Nécessité d'aller, d'un réel dans lequel l'enfant est englué, vers une construction signifiante.

L'enfant préoccupé, trop souvent submergé par le "réel" qui déborde en comportements agressifs, en agitation, ou qui, au contraire, le sidère, doit pouvoir transformer ce réel insupportable. Cette métabolisation passe par la représentation, et la parole.

L'opération de séparation est une cause de souffrance pour l'enfant. Des sentiments hostiles à l'égard des parents s'intriquent avec l'amour qui leur est porté, et se teintent de la nostalgie des temps de complétude. ‘ "Que l'individu au cours de sa croissance se détache de l'autorité de ses parents, c'est un des effets les plus nécessaires mais aussi les plus douloureux du développement. Il est tout à fait nécessaire que ce détachement s'accomplisse..."(FREUD, 1924, p. 157) 436 .

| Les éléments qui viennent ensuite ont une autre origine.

Lemma create_spec t c srv now timeout :
  table_ok t -> lookup t c = None ->
  (forall k, srv = Some k -> lookup t k = None) ->
  cur_tick_ t <= deadline now timeout < cur_tick_ t + (kWheelSlots - 1) ->
  let '(r, t') := create t c srv now timeout in
  table_ok t' /\
  match r with
  | Some i => abs t !! i = None
      /\ abs t' = <[i := mkEntry c srv (deadline now timeout)]> (abs t)
  | None => active t = capacity_ t /\ t' = t
  end.
Proof.
  intros Ht Hc Hk Hd. unfold create. unfold lookup in *.
  rewrite content_lookup in Hc.
  destruct (Z.eqb_spec (free_top_ t) 0) as [E|E].
  { split; [done|]. split; [|done]. unfold active. lia. }
  assert (Hp : 0 < free_top_ t) by (pose proof (fr_top _ (ok_free _ Ht)); lia).
  set (i := free_stack_ t !!! (free_top_ t - 1)).
  pose proof (content_size t (ok_hash _ Ht)) as Hsz.
  pose proof (ok_count _ Ht) as Hcn. pose proof (ok_entries _ Ht) as Hen.
  destruct (add_succeeds t c i (ok_hash _ Ht) ltac:(lia)) as (h1 & -> & Hc1 & He1).
  destruct srv as [k|].
  - assert (Hkn : content (hash_ t) !! k = None) by (rewrite <- content_lookup; auto).
    assert (Hs1 : Z.of_nat (size (content h1)) < entries h1).
    { rewrite Hc1, map_size_insert_None, He1 by done. lia. }
    change (hash_ (with_hash_ h1 t)) with h1.
    destruct (add_has_room h1 k i Hs1) as [h2 E2]. rewrite E2.
    destruct (content_add _ _ _ _ E2) as [Hc2 He2].
    edestruct (create_tail_ok t h2 c (Some k) now timeout) as (A & B & D); try done.
    + unfold owns; simpl. intros k' [<-|[= <-]]; auto.
    + intros k'. rewrite Hc2, Hc1. fold i. unfold owns; simpl.
      destruct (decide (k = k')) as [<-|]; [rewrite lookup_insert_eq, decide_True; auto|].
      rewrite lookup_insert_ne by done.
      destruct (decide (c = k')) as [<-|]; [rewrite lookup_insert_eq, decide_True; auto|].
      rewrite lookup_insert_ne by done. rewrite decide_False; [done|naive_solver].
    + congruence.
  - edestruct (create_tail_ok t h1 c None now timeout) as (A & B & D); try done.
    + unfold owns; simpl. intros k' [<-|?]; [done|discriminate].
    + intros k'. rewrite Hc1. fold i. unfold owns; simpl.
      destruct (decide (c = k')) as [<-|]; [rewrite lookup_insert_eq, decide_True; auto|].
      rewrite lookup_insert_ne by done. rewrite decide_False; [done|].
      intros [?|?]; congruence.
Qed.

(** *** Intermediate states: some live sessions may be off the wheel *)

Record semi_ok t W P X : Prop := {
  se_wheel : wheel_ok t W P X;
  se_tick : tick_ok t X;
  se_free : free_ok t;
  se_hash : hash_ok t;
  se_count : Z.of_nat (size (abs t)) = capacity_ t - free_top_ t;
  se_entries : 2 * capacity_ t <= entries (hash_ t)
}.

Lemma semi_table t W P : semi_ok t W P [] -> table_ok t.
Proof. intros []. split; eauto. Qed.

Lemma table_semi t : table_ok t -> exists W P, semi_ok t W P [].
Proof. intros [(W & P & ?)]. exists W, P. by split. Qed.

Lemma free_ok_same t t' :
  free_ok t -> free_top_ t' = free_top_ t -> free_stack_ t' = free_stack_ t ->
  capacity_ t' = capacity_ t -> (forall j, live t' j <-> live t j) -> free_ok t'.
Proof.
  intros [F1 F2 F3 F4] Ht Hs Hc Hl. split; rewrite ?Ht, ?Hs, ?Hc; auto.
  intros j Hj. rewrite Hl. auto.
Qed.

(** The same table with its lists rearranged. *)
Lemma semi_rearrange t t' W P X W' P' X' :
  semi_ok t W P X -> wheel_ok t' W' P' X' -> tick_ok t' X' ->
  free_top_ t' = free_top_ t -> free_stack_ t' = free_stack_ t ->
  capacity_ t' = capacity_ t -> hash_ t' = hash_ t ->
  (forall j, live t' j <-> live t j) ->
  (forall j, entry_of (at_ t' j) = entry_of (at_ t j)) ->
  semi_ok t' W' P' X' /\ abs t' = abs t.
Proof.
  intros [A1 A2 A3 A4 A5 A6] Hw Htk Hft Hfs Hcap Hh Hl He.
  assert (Ha : abs t' = abs t) by (eapply abs_ext; eauto).
  split; [|done]. split; auto.
  - by eapply free_ok_same.
  - unfold hash_ok. rewrite Ha, Hh. apply A4.
  - by rewrite Ha, Hcap, Hft.
  - by rewrite Hh, Hcap.
Qed.

Lemma unlink_semi t W P i :
  semi_ok t W P [] -> live t i ->
  exists W' P', semi_ok (wheel_unlink t i) W' P' [i] /\ abs (wheel_unlink t i) = abs t.
Proof.
  intros Hs Hl. pose proof (se_wheel _ _ _ _ Hs) as Hok.
  assert (Hl' := fun j => unlink_live _ _ _ _ _ j Hok Hl ltac:(set_solver)).
  destruct (unlink_rest t i) as (R1 & R2 & R3 & R4 & R5).
  eexists _, _. eapply semi_rearrange; [exact Hs| | |done|done|done|done|done|].
  - apply unlink_ok; [done|done|set_solver].
  - destruct (se_tick _ _ _ _ Hs) as [Hc Htk]. split; [by rewrite R2|].
    intros j Hj%Hl'. rewrite unlink_slot_tick, unlink_in_pending, R2.
    rewrite (data_expire _ _ (unlink_data t i j)). destruct (Htk j Hj) as (? & ? & ?).
    split_and!; auto; try lia. intros. apply H1; [done|set_solver].
  - intros j. apply data_entry, unlink_data.
Qed.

La construction de petites histoires, de "petits mythes" sont autant de mises en forme, de réponses, même provisoires, à ce qui préoccupe l'enfant, et permet à celui-ci d'élaborer ce réel, sur le mode d'une fiction(De HALLEUX, 1996). L'enfant remplace ‘ "la réalité indésirable, par une réalité plus conforme au désir. La possibilité en est donnée par l'existence d'un monde fantasmatique, d'un domaine qui (...) lors de l'instauration du principe de réalité, a été séparé du monde extérieur réel, depuis quoi, à la façon d'une "réserve", il a été laissé libre par rapport aux exigences des nécessités de la vie."(FREUD, 1924,p. 302-303).En s'étayant sur des fragments de la réalité, autres que ceux dont le sujet veut se défendre, ces constructions visent à élaborer"un substitut de la réalité " ’ (id. p. 303). Ces "petites histoires", à la limite de l'imaginaire et du symbolique, constituent "le roman familial" (FREUD, 1924) ou encore "le mythe individuel" (LACAN, 1953). ‘ " Bien que le mythe individuel ne puisse d'aucune façon être restitué à une identité avec la mythologie, un caractère leur est pourtant commun: la fonction de solution dans une situation fermée en impasse...Il consiste en somme à faire face à une situation impossible par l'articulation successive de toutes les formes d'impossibilité de la solution." ’ (LACAN, 1956-1957, p. 330).

Pouvoir élaborer une fiction, pouvoir mettre un sens sur ses émotions, sur sa vie, sur les apprentissages, est possible grâce à l'intervention de "la réserve fantasmatique" constituée par l'imaginaire.

Notes
436.

Le roman familial des névrosés. (1909), In Névrose, psychose et perversion. (157-160).